Cell cluster within carotid arteries which monitors blood content

The carotid body is a small cluster of peripheral chemoreceptor cells and supporting sustentacular cells situated at the bifurcation of each common carotid artery in its tunica externa.

The carotid body detects changes in the composition of arterial blood flowing through it, mainly the partial pressure of arterial oxygen, but also of carbon dioxide. It is also sensitive to changes in blood pH, and temperature.

==Structure==
The carotid body is situated on the posterior aspect of the bifurcation of the common carotid artery.

The carotid body is made up of two types of cells, called glomus cells: glomus type I cells are peripheral chemoreceptors, and glomus type II cells are sustentacular supportive cells.

- Glomus type I cells are derived from the neural crest. They release a variety of neurotransmitters, including acetylcholine, ATP, and dopamine that trigger EPSPs in synapsed neurons leading to the respiratory center. They are innervated by axons of the glossopharyngeal nerve which collectively are called the carotid sinus nerve.
- Glomus type II cells resemble glial cells, express the glial marker S100 and act as supporting cells.

==Function==

The carotid body functions as a sensor: it responds to a stimulus, primarily O_{2} partial pressure, which is detected by the type I (glomus) cells, and triggers an action potential through the afferent fibers of the glossopharyngeal nerve, which relays the information to the central nervous system.

===Stimulus===
The carotid body peripheral chemoreceptors are primarily sensitive to decreases in the partial pressure of oxygen (PO_{2}). This is in contrast to the central chemoreceptors in the medulla oblongata that are primarily sensitive to changes in pH and PCO_{2} (a decrease in pH and an increase in PCO_{2}). The carotid body chemoreceptors are also sensitive to pH and PCO_{2}, but only secondarily. More specifically, the sensitivity of carotid body chemoreceptors to decreased PO_{2} is greater when pH is decreased and PCO_{2} is increased.

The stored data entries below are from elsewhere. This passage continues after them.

(* ===== verification/OperatorMetrics.v ===== *)
(** The metrics endpoint of the operator gateway
    ([provider/gateway/operator_metrics.go]): counting the sessions and the
    collection records of the repository, and rendering the counts as text.

    [Sprintf_g] is the conversion of a count to a floating-point number and its
    rendering with the verb [%g]. *)
From stdpp Require Import sorting.
From S2P Require Import Prelude.
From S2P Require Import GoStd.
From S2P Require Import External.
From S2P Require Import GRT.
From S2P Require Import Horizon.
From S2P Require Import Proto.
From S2P Require Import Repository.
From S2P Require Import InMemory.
From S2P Require Import Runtime.
From S2P Require Import Gateway.
From S2P Require Import OperatorAuth.
From S2P Require Import Operator.
From S2P Require Import OperatorSessions.
From S2P Require Import Oracle.
From S2P Require Import Accounting.

Record operatorMetricsSnapshot : Type := mkSnapshot {
  ms_sessionsByStatus : gmap string Z;
  ms_endedByReason : gmap string Z;
  ms_collectionsByState : gmap string Z;
  ms_activeWorkers : Z;
  ms_acceptedRAVs : Z;
  ms_lowFundsSessions : Z;
  ms_paymentControlPendingSessions : Z;
  ms_ravRequestEligibleSessions : Z;
  ms_blocksProcessed : Z;
  ms_bytesTransferred : Z;
  ms_requests : Z;
  ms_usageCostRaw : Z
}.

(** [string(session.Status)] and [string(collection.State)]; none is empty, so no
    session and no record is counted as unknown. *)
Definition status_label (s : SessionStatus) : string :=
  match s with
  | SessionStatusActive => "active"
  | SessionStatusPaused => "paused"
  | SessionStatusTerminated => "terminated"
  end.
Definition state_label (s : CollectionState) : string :=
  match s with
  | CollectionStateCollectible => "collectible"
  | CollectionStateCollectPending => "collect_pending"
  | CollectionStateCollected => "collected"
  | CollectionStateCollectFailedRetryable => "collect_failed_retryable"
  end.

Impulse rate for carotid bodies is particularly sensitive to changes in arterial PO_{2} in the range of 60 down to 30 mm Hg, a range in which hemoglobin saturation with oxygen decreases rapidly.

The output of the carotid bodies is low at an oxygen partial pressure above about 100mmHg (13,3 kPa) (at normal physiological pH), but below 60mmHg the activity of the type I (glomus) cells increases rapidly due to a decrease in hemoglobin-oxygen saturation below 90%.

===Detection===
The mechanism for detecting reductions in PO_{2} has yet to be identified, there may be multiple mechanisms and could vary between species. Hypoxia detection has been shown to depend upon increased hydrogen sulfide generation produced by cystathionine gamma-lyase as hypoxia detection is reduced in mice in which this enzyme is knocked out or pharmacologically inhibited. The process of detection involves the interaction of cystathionine gamma-lyase with hemeoxygenase-2 and the production of carbon monoxide. Yet, some studies show that physiologic concentration of hydrogen sulfide may not be strong enough to trigger such responses.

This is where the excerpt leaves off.